Note that ISO 10646 is really on 31 bits, not 32 -- probably for
signed/unsigned legacy reasons. One difference is that UCS-4 has
code points from 0 to 0x7fffffff, while UTF-32 only goes to 0x10ffff, the
largest possible Unicode code point. But Unicode got ISO go agree
not to allocate characters that are not representable with UTF-16, ie
above 0x10ffff.[1]
Apparently there are also differences since UCS-* are "encoding
forms" specified by ISO/IEC 10646, while UTF-* are "Unicode
transformation formats" specified by Unicode, Inc., and convey
additional semantics. Take, for example, this quote from
http://www.unicode.org/unicode/reports/tr19/ :
"Over and above ISO 10646, the Unicode Standard adds a number of
conformance constraints on character semantics (see The Unicode
Standard, Version 3.0, Chapter 3). Declaring UTF-32 instead of UCS-4
allows implementations to explicitly commit to Unicode semantics. "
This may or may not be significant for Perl.
Cheers,
Philip
[1] Another, longer quote from TR 19:
"Relation to ISO/IEC 10646 and UCS-4
ISO/IEC 10646 defines a 4-byte encoding form called UCS-4. Since
UTF-32 is simply a subset of UCS-4 characters, it is conformant to
ISO/IEC 10646 as well as to the Unicode Standard.
As of the recent publication of the second edition of ISO/IEC 10646-1,
UCS-4 still assigns private use codepoints (E00000_16..FFFFFF_16
and 60000000_16..7FFFFFFF_16) that are not in the range of valid
Unicode codepoints. To promote interoperability among the Unicode
encoding forms JTC1/SC2/WG2 has approved a motion removing
those private use assignments:
Resolution M38.6 (Restriction of encoding space) [adopted
unanimously]
"WG2 accepts the proposal in document N2175 towards removing the
provision for Private Use Groups and Planes beyond Plane 16 in
ISO/IEC 10646, to ensure internal consistency in the standard
between UCS-4, UTF-8 and UTF-16 encoding formats, and instructs its
project editor [to] prepare suitable text for processing as a future
Technical Corrigendum or an Amendment to 10646-1:2000."

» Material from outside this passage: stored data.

(* ===== verification/FinModel.v ===== *)
(** The vocabulary of the financial components and their point-in-time rules:
    domain/financials/enums.py, concepts.py, units.py (unit scaling and
    currencies), periods.py (fiscal periods and their comparability),
    mapping.py (provider concept mapping) and as_of.py (fact versions public at
    a research time).  Values are finite [decimal]s: the type rules out the
    floats, NaNs and infinities the code rejects first. *)
From S2P Require Import Prelude PyDecimal PyText.
From Stdlib Require Import Ascii.

(** * Closed vocabularies *)

Module Stmt.
Inductive StatementType :=
  | INCOME_STATEMENT | BALANCE_SHEET | CASH_FLOW | SHARES.
#[global] Instance StatementType_eq_dec : EqDecision StatementType.
Proof. solve_decision. Defined.
Definition all : list StatementType :=
  [INCOME_STATEMENT; BALANCE_SHEET; CASH_FLOW; SHARES].
Definition value (x : StatementType) : string :=
  match x with
  | INCOME_STATEMENT => "INCOME_STATEMENT"
  | BALANCE_SHEET => "BALANCE_SHEET"
  | CASH_FLOW => "CASH_FLOW"
  | SHARES => "SHARES"
  end.
End Stmt.
Abbreviation StatementType := Stmt.StatementType.

Module Nature.
Inductive FactNature :=
  | DURATION | INSTANT | PER_SHARE | SHARES | RATIO_INPUT.
#[global] Instance FactNature_eq_dec : EqDecision FactNature.
Proof. solve_decision. Defined.
Definition all : list FactNature :=
  [DURATION; INSTANT; PER_SHARE; SHARES; RATIO_INPUT].
Definition value (x : FactNature) : string :=
  match x with
  | DURATION => "DURATION"
  | INSTANT => "INSTANT"
  | PER_SHARE => "PER_SHARE"
  | SHARES => "SHARES"
  | RATIO_INPUT => "RATIO_INPUT"
  end.
End Nature.
Abbreviation FactNature := Nature.FactNature.

Module UType.
Inductive UnitType :=
  | MONETARY_AMOUNT | PER_SHARE | SHARES | RATIO.
#[global] Instance UnitType_eq_dec : EqDecision UnitType.
Proof. solve_decision. Defined.
Definition all : list UnitType :=
  [MONETARY_AMOUNT; PER_SHARE; SHARES; RATIO].
Definition value (x : UnitType) : string :=
  match x with
  | MONETARY_AMOUNT => "MONETARY_AMOUNT"
  | PER_SHARE => "PER_SHARE"
  | SHARES => "SHARES"
  | RATIO => "RATIO"
  end.
End UType.
Abbreviation UnitType := UType.UnitType.

Module MapStatus.
Inductive MappingStatus :=
  | APPROVED | AMBIGUOUS | UNMAPPED | DEPRECATED.
#[global] Instance MappingStatus_eq_dec : EqDecision MappingStatus.
Proof. solve_decision. Defined.
Definition all : list MappingStatus :=
  [APPROVED; AMBIGUOUS; UNMAPPED; DEPRECATED].
Definition value (x : MappingStatus) : string :=
  match x with
  | APPROVED => "APPROVED"
  | AMBIGUOUS => "AMBIGUOUS"
  | UNMAPPED => "UNMAPPED"
  | DEPRECATED => "DEPRECATED"
  end.
End MapStatus.
Abbreviation MappingStatus := MapStatus.MappingStatus.

Module Quality.
Inductive QualityStatus :=
  | PASS | PARTIAL | BLOCKED | FAIL.
#[global] Instance QualityStatus_eq_dec : EqDecision QualityStatus.
Proof. solve_decision. Defined.
Definition all : list QualityStatus :=
  [PASS; PARTIAL; BLOCKED; FAIL].
Definition value (x : QualityStatus) : string :=
  match x with
  | PASS => "PASS"
  | PARTIAL => "PARTIAL"
  | BLOCKED => "BLOCKED"
  | FAIL => "FAIL"
  end.
End Quality.
Abbreviation QualityStatus := Quality.QualityStatus.

Module RUnit.
Inductive ReportedUnit :=
  | ONE | THOUSAND | MILLION | BILLION | PER_SHARE | SHARES | PERCENT | RATIO.
#[global] Instance ReportedUnit_eq_dec : EqDecision ReportedUnit.
Proof. solve_decision. Defined.
Definition all : list ReportedUnit :=
  [ONE; THOUSAND; MILLION; BILLION; PER_SHARE; SHARES; PERCENT; RATIO].
Definition value (x : ReportedUnit) : string :=
  match x with
  | ONE => "ONE"
  | THOUSAND => "THOUSAND"
  | MILLION => "MILLION"
  | BILLION => "BILLION"
  | PER_SHARE => "PER_SHARE"
  | SHARES => "SHARES"
  | PERCENT => "PERCENT"
  | RATIO => "RATIO"
  end.
End RUnit.
Abbreviation ReportedUnit := RUnit.ReportedUnit.
(** [deaccumulate_quarter] *)
Definition deaccumulate_quarter (current : FinancialValue) (previous : option FinancialValue)
    (research_as_of_time : datetime) : res DerivedFinancialValue :=
  cutoff ← aware_cutoff research_as_of_time;
  let concept := get_concept (fn_concept current) in
  reject_if (negb (supports_cumulative concept) ||
             negb (bool_decide (cc_fact_nature concept = Nature.DURATION)))
    CalculationBlocked (Concept.value (cc_code concept) +:+ " cannot be de-accumulated");;
  reject_if (negb (fp_is_cumulative (fn_period current))) CalculationBlocked
    "current fact must be explicitly cumulative";;
  _require_visible current cutoff;;
  stage ← _cumulative_stage (fn_period current);
  '(value, input_ids) ← cumulative_difference current previous stage cutoff;
  Ok (mkDerived (fn_concept current) value (fn_normalized_unit current)
        (fn_currency_code current) input_ids "deaccumulation-v1.0.0" "CUMULATIVE_DIFFERENCE"
        (if dlt value dzero then ["NEGATIVE_DEACCUMULATED_VALUE"] else []) true).

Definition _quarter_index (period : FinancialPeriod) : res Z :=
  quarter ← require_some (fp_fiscal_quarter period) CalculationBlocked
    "single-quarter fact requires an explicit fiscal quarter";
  Ok (fp_fiscal_year period * 4 + quarter - 1).

(** [all later == earlier + 1] of neighbours. *)
Fixpoint consecutive (l : list Z) : bool :=
  match l with
  | x :: ((y :: _) as rest) => (y =? x + 1) && consecutive rest
  | _ => true
  end.

Definition period_end_ltb (a b : FinancialValue) : bool :=
  fp_period_end (fn_period a) <? fp_period_end (fn_period b).

(** The concept must support trailing twelve months. *)
Definition ttm_eligible (c : CanonicalConcept) : res unit :=
  reject_if (negb (supports_ttm (get_concept c)) || negb (supports_duration (get_concept c)))
    CalculationBlocked (Concept.value c +:+ " is not eligible for TTM").

(** [calculate_ttm_four_quarters] *)
Definition calculate_ttm_four_quarters (quarters : list FinancialValue)
    (research_as_of_time : datetime) : res DerivedFinancialValue :=
  reject_if (negb (length quarters =? 4)%nat) CalculationBlocked
    "TTM method A requires exactly four quarters";;
  cutoff ← aware_cutoff research_as_of_time;
  match sort_by period_end_ltb quarters with
  | [] => raise AssertionError "unreachable"
  | first :: rest =>
      let ordered := first :: rest in
      _require_compatible first rest;;
      ttm_eligible (fn_concept first);;
      reject_if (existsb (λ f, fp_is_cumulative (fn_period f) ||
                               negb (fp_is_single_quarter (fn_period f))) ordered)
        CalculationBlocked "TTM method A requires non-cumulative single quarters";;
      res_iter (λ f, _require_visible f cutoff) ordered;;
      indexes ← res_map (λ f, _quarter_index (fn_period f)) ordered;
      reject_if (negb (consecutive indexes)) CalculationBlocked "TTM quarters must be consecutive";;
      let duration_days := foldr Z.add 0 (map (λ f, default 0 (fp_duration_days (fn_period f))) ordered) in
      Ok (mkDerived (fn_concept first) (dsum (map fn_value ordered)) (fn_normalized_unit first)
            (fn_currency_code first) (map fn_fact_id ordered) "ttm-four-quarters-v1.0.0"
            "FOUR_QUARTERS" (if 370 <=? duration_days then ["FIFTY_THREE_WEEK_PERIOD"] else []) false)
  end.
(* ===== verification/FinNormalize.v ===== *)
(** Normalization of a snapshot's provider facts: domain/financials/
    normalization.py over the tables and queries of db/repositories/
    financials.py (mapping lookup, the idempotent inserts of periods, facts and
    lineage, with the unique and check constraints of db/models/financials.py).

    The tables are association lists in insertion order; a statement that raises
    aborts the transaction, so no state is returned with an exception.  New row
    ids come from [uuid4], which is a parameter.  Stored amounts are kept as
    they are: NUMERIC(38, 18) holds every amount with at most 18 fractional and
    20 integral digits. *)
From S2P Require Import Prelude PyDecimal PyText AgentModel FinModel FinCalc Session.
From Stdlib Require Import Ascii.

(** * Data *)

Record SnapshotForNormalization := mkNormSnapshot {
  ns_snapshot_id : UUID; ns_security_id : UUID; ns_research_as_of_time : time; ns_status : string }.

(** A row of provider_financial_facts. *)
Record ProviderFinancialFact := mkProviderFact {
  pf_id : UUID; pf_security_id : UUID; pf_provider_id : UUID; pf_statement_type : string;
  pf_provider_concept : string; pf_taxonomy : option string; pf_context_id : option string;
  pf_dimensions : list (string * string); pf_value : option decimal; pf_unit : option string;
  pf_currency_code : option string; pf_fiscal_year : option Z; pf_fiscal_quarter : option Z;
  pf_fiscal_period : option string; pf_period_start : option date; pf_period_end : option date;
  pf_instant_date : option date; pf_filed_at : option time; pf_source_published_at : option time;
  pf_form_type : option string; pf_is_annual : option bool; pf_is_cumulative : option bool;
  pf_is_restated : option bool; pf_retrieved_at : time }.

Record RawFinancialFact := mkRawFact {
  rf_id : UUID; rf_security_id : UUID; rf_provider_id : UUID; rf_statement_type : string;
  rf_provider_concept : string; rf_taxonomy : option string; rf_context_id : option string;
  rf_dimensions : list (string * string); rf_value : decimal; rf_unit : string;
  rf_currency_code : option string; rf_fiscal_year : Z; rf_fiscal_quarter : option Z;
  rf_fiscal_period : string; rf_period_start : option date; rf_period_end : option date;
  rf_instant_date : option date; rf_filed_at : option time; rf_source_published_at : option time;
  rf_form_type : option string; rf_is_annual : bool; rf_is_cumulative : bool;
  rf_is_restated : bool; rf_retrieved_at : time }.

(** A row of provider_fact_mappings joined with its canonical concept. *)
Record StoredMapping := mkStoredMapping {
  sm_id : UUID; sm_provider_id : UUID; sm_provider_concept : string; sm_taxonomy : option string;
  sm_statement_type : string; sm_form_type : option string; sm_status : MappingStatus;
  sm_valid_from : option date; sm_valid_to : option date; sm_context_rules : list string;
  sm_dimension_rules : list string; sm_mapping_version : string; sm_concept_id : UUID;
  sm_concept_code : string; sm_fact_nature : FactNature; sm_default_unit_type : UnitType }.

Record ApprovedFactMapping := mkApproved {
  am_mapping_id : UUID; am_canonical_concept_id : UUID; am_canonical_concept_code : string;
  am_fact_nature : FactNature; am_default_unit_type : UnitType; am_accounting_standard : string;
  am_mapping_version : string }.

Record FinancialPeriodWrite := mkPeriodWrite {
  pw_security_id : UUID; pw_snapshot_id : UUID; pw_fiscal_year : Z; pw_fiscal_quarter : option Z;
  pw_fiscal_period : string; pw_period_type : PeriodType; pw_period_start : option date;
  pw_period_end : date; pw_filing_date : option date; pw_published_at : option time;
  pw_duration_days : option Z; pw_is_annual : bool; pw_is_cumulative : bool;
  pw_is_single_quarter : bool; pw_is_ttm : bool; pw_accounting_standard : string;
  pw_source_form_type : string }.
#[export] Instance FinancialPeriodWrite_eq_dec : EqDecision FinancialPeriodWrite.
Proof. solve_decision. Defined.

Record NormalizedFinancialFactWrite := mkNormFact {
  nf_security_id : UUID; nf_snapshot_id : UUID; nf_financial_period_id : UUID;
  nf_canonical_concept_id : UUID; nf_source_financial_fact_id : UUID; nf_mapping_id : UUID;
  nf_original_value : decimal; nf_normalized_value : decimal; nf_original_unit : string;
  nf_normalized_unit : string; nf_currency_code : option string; nf_scale_factor : decimal;
  nf_fact_nature : FactNature; nf_is_reported : bool; nf_is_derived_from_cumulative : bool;
  nf_is_restated : bool; nf_source_published_at : time; nf_mapping_version : string;
  nf_normalization_version : string }.

Record NormalizedFactInputWrite := mkNormInput {
  ni_normalized_fact_id : UUID; ni_input_normalized_fact_id : UUID; ni_input_role : string;
  ni_input_ordinal : Z }.

Record FinancialNormalizationResult := mkNormResult {
  nr_snapshot_id : UUID; nr_status : QualityStatus; nr_normalized_fact_count : Z;
  nr_period_count : Z; nr_warnings : list string }.

(** The tables normalization reads and writes. *)
Record FinDb := mkFinDb {
  fdb_snapshots : list SnapshotForNormalization;
  fdb_snapshot_facts : list (UUID * ProviderFinancialFact);
  fdb_mappings : list StoredMapping;
  fdb_periods : list (UUID * FinancialPeriodWrite);
  fdb_facts : list (UUID * NormalizedFinancialFactWrite);
  fdb_inputs : list (UUID * NormalizedFactInputWrite);
  fdb_next : nat }.

Definition NORMALIZATION_VERSION : string := "1.0.0".

(** Statements over these tables. *)
Abbreviation finM := (sessM FinDb).

(** ** Queries *)

Definition get_snapshot_for_normalization (snapshot_id : UUID) (db : FinDb) :
    option SnapshotForNormalization :=
  find (λ s, bool_decide (ns_snapshot_id s = snapshot_id)) (fdb_snapshots db).
Lemma reported_eps_ok code ins role :
  code ∈ mixed_units → output_unit code ≠ "RATIO" → formula_ok code ins (_reported_eps code role ins).
Proof.
  intros Hm Hc. apply formula_bind; [apply required_one_spec|]. intros [item v] Hp%required_one_spec.
  apply formula_bind; [by intros e [_ ->]%reject_if_Raise|]. intros [] Hg%reject_if_Ok.
  apply orb_false_iff in Hg as [_ Hcur]. apply is_none_false in Hcur.
  apply numeric_ok; [done|done|]. split; [done|]. split; [|done].
  intros r ->%list_elem_of_singleton. by eexists.
Qed.

Lemma market_cap_ok ins : formula_ok Metric.MARKET_CAP ins (_market_cap ins).
Proof.
  apply formula_required2. intros x y Hp.
  apply formula_bind; [by intros e [_ ->]%reject_if_Raise|]. intros [] _.
  apply formula_bind; [by intros e [_ ->]%reject_if_Raise|]. intros [] Hg%reject_if_Ok.
  apply orb_false_iff in Hg as [Hcur _]. apply is_none_false in Hcur.
  destruct (_ || _); [apply non_numeric_ok; right; left|].
  apply numeric_ok; [done|done|]. split; [done|]. split.
  - intros r Hr. destruct (Forall2_elem_l _ _ _ _ Hp Hr) as (i & _ & ?). by exists i.
  - intros []. by do 2 right; left.
Qed.

Lemma enterprise_value_ok ins : formula_ok Metric.ENTERPRISE_VALUE ins (_enterprise_value ins).
Proof.
  unfold _enterprise_value. apply formula_bind; [apply required_spec|]. intros items Hp%required_spec.
  eapply formula_basis; [exact Hp|done|]. intros [c u] Hi. auto.
Qed.
Definition complete_calculation_run (run_id : UUID) (status : QualityStatus) (warnings : Z) :
    calcM unit := λ db,
  run ← require_some (find (λ r, bool_decide (cr_id r = run_id)) (cdb_runs db)) RuntimeError
    "calculation run is missing or already terminal";
  reject_if (is_some (cr_status run)) RuntimeError
    "calculation run is missing or already terminal";;
  reject_if (completed <? cr_started_at run) IntegrityError "ck_calculation_runs_timestamp_order";;
  Ok (tt, mkCalcDb (cdb_fin db) (cdb_concepts db) (cdb_formulas db)
        (map (λ r, if bool_decide (cr_id r = run_id) then complete_run r status warnings else r)
           (cdb_runs db))
        (cdb_metrics db) (cdb_inputs db) (cdb_next db)).
End Inserts.

(** * Binding facts to roles *)

Abbreviation facts := (list NormalizedFactForCalculation).
Abbreviation selection := (list (string * NormalizedFactForCalculation)).

(** [_output_unit]: the same table as the formulas'. *)
Definition _output_unit (code : MetricCode) : string := output_unit code.

Definition checksum_part (f : NormalizedFactForCalculation) : string :=
  str_join "|" [uuid_str (nc_id f); nc_canonical_concept_code f; uuid_str (nc_financial_period_id f);
    format_f (nc_normalized_value f); nc_normalized_unit f; default "" (nc_currency_code f);
    match nc_duration_days f with Some d => if d =? 0 then "" else str_of_Z d | None => "" end;
    nc_accounting_standard f; time_isoformat (nc_source_published_at f)].
(** [_input_checksum] *)
Definition newline : string := String "010" "".
Definition _input_checksum (fs : facts) : string :=
  sha256_hex (str_join newline (map checksum_part (sort_key (λ f, uuid_str (nc_id f)) fs))).

#[global] Arguments _input_checksum : simpl never.

Definition _ROLE_CONCEPT : list (string * string) :=
  [("current_revenue", "REVENUE"); ("prior_revenue", "REVENUE"); ("revenue", "REVENUE");
   ("cost_of_revenue", "COST_OF_REVENUE"); ("operating_income", "OPERATING_INCOME");
   ("net_income_parent", "NET_INCOME_ATTRIBUTABLE_TO_PARENT"); ("net_income_total", "NET_INCOME");
   ("opening_equity_parent", "EQUITY_ATTRIBUTABLE_TO_PARENT");
   ("closing_equity_parent", "EQUITY_ATTRIBUTABLE_TO_PARENT");
   ("opening_total_assets", "TOTAL_ASSETS"); ("closing_total_assets", "TOTAL_ASSETS");
   ("opening_total_equity", "TOTAL_EQUITY"); ("closing_total_equity", "TOTAL_EQUITY");
   ("opening_total_debt", "TOTAL_DEBT"); ("closing_total_debt", "TOTAL_DEBT");
   ("opening_cash", "CASH_AND_CASH_EQUIVALENTS"); ("closing_cash", "CASH_AND_CASH_EQUIVALENTS");
   ("reported_ocf", "OPERATING_CASH_FLOW"); ("operating_cash_flow", "OPERATING_CASH_FLOW");
   ("capital_expenditures", "CAPITAL_EXPENDITURES"); ("total_liabilities", "TOTAL_LIABILITIES");
   ("total_assets", "TOTAL_ASSETS"); ("total_debt", "TOTAL_DEBT");
   ("cash", "CASH_AND_CASH_EQUIVALENTS"); ("reported_basic_eps", "BASIC_EPS");
   ("reported_diluted_eps", "DILUTED_EPS");
   ("actual_shares_outstanding", "PERIOD_END_SHARES_OUTSTANDING");
   ("equity_parent", "EQUITY_ATTRIBUTABLE_TO_PARENT"); ("preferred_equity", "PREFERRED_EQUITY");
   ("minority_interest", "MINORITY_INTEREST")].

Definition _TTM_CONCEPT (code : MetricCode) : option string :=
  match code with
  | Metric.REVENUE_TTM => Some "REVENUE"
  | Metric.NET_INCOME_PARENT_TTM => Some "NET_INCOME_ATTRIBUTABLE_TO_PARENT"
  | Metric.EBITDA_TTM => Some "EBITDA"
  | _ => None
  end.

(** The key [(period_end, source_published_at, str(id))]. *)
Definition version_order (a b : NormalizedFactForCalculation) : bool :=
  (nc_period_end a <? nc_period_end b) || ((nc_period_end a =? nc_period_end b) &&
  ((nc_source_published_at a <? nc_source_published_at b) ||
   ((nc_source_published_at a =? nc_source_published_at b) &&
    str_ltb (uuid_str (nc_id a)) (uuid_str (nc_id b))))).
Definition _facts_for_concept (fs : facts) (concept : string) : facts :=
  sort_by version_order (filter (λ f, nc_canonical_concept_code f = concept) fs).

(** [candidates[-1]] *)
Definition latest (candidates : facts) : option NormalizedFactForCalculation := last candidates.

Definition flow_role (role : string) : bool :=
  negb (str_startswith role "opening_") && negb (str_startswith role "closing_").

Fixpoint _latest_anchor (roles : list string) (fs : facts) : option NormalizedFactForCalculation :=
  match roles with
  | [] => None
  | role :: roles =>
      match dict_get _ROLE_CONCEPT role with
      | Some concept =>
          if flow_role role then
            match latest (_facts_for_concept fs concept) with
            | Some f => Some f
            | None => _latest_anchor roles fs
            end
          else _latest_anchor roles fs
      | None => _latest_anchor roles fs
      end
  end.

(** The fact bound to one role. *)
Definition bind_role (anchor : option NormalizedFactForCalculation) (fs : facts) (role : string) :
    option (string * NormalizedFactForCalculation) :=
  concept ← dict_get _ROLE_CONCEPT role;
  let candidates := _facts_for_concept fs concept in
  fact ←
    (if str_startswith role "opening_" then
       match reverse candidates with _ :: opening :: _ => Some opening | _ => None end
     else if str_startswith role "closing_" then latest candidates
     else match anchor with
          | Some a => latest (filter (λ f, nc_financial_period_id f = nc_financial_period_id a) candidates)
          | None => latest candidates
          end);
  Some (role, fact).

Definition single_valued {A} `{EqDecision A} (l : list A) : bool :=
  (length (remove_dups l) =? 1)%nat.
Definition _same_ttm_basis (fs : facts) : bool :=
  single_valued (map nc_normalized_unit fs) && single_valued (map nc_currency_code fs) &&
  negb (existsb (λ f, is_none (nc_currency_code f)) fs) &&
  single_valued (map nc_accounting_standard fs).

Definition _quarters_are_comparable (quarters : facts) : bool :=
  _same_ttm_basis quarters && forallb (λ f, is_some (nc_fiscal_quarter f)) quarters &&
  consecutive (map (λ f, nc_fiscal_year f * 4 + default 0 (nc_fiscal_quarter f) - 1) quarters).

Definition _durations_are_comparable (current comparison : NormalizedFactForCalculation) : bool :=
  match nc_duration_days current, nc_duration_days comparison with
  | Some a, Some b => Z.abs (a - b) <=? 7
  | a, b => opt_eqb a b
  end.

While this resolution must still be turned into a Technical Corrigendum
or an Amendment to 10646-1:2000, the Unicode Technical Committee
has every expectation that once the text for that Technical
Corrigendum or Amendment starts its formal balloting it will proceed
smoothly to formal approval and publication as part of that standard.
Until the formal balloting is concluded, the term UTF-32 can be used
to refer to the subset of UCS-4 characters that are in the range of
valid Unicode code points. After it passes, UTF-32 will then simply be
an alias for UCS-4 (with the extra requirement
that Unicode semantics are observed)."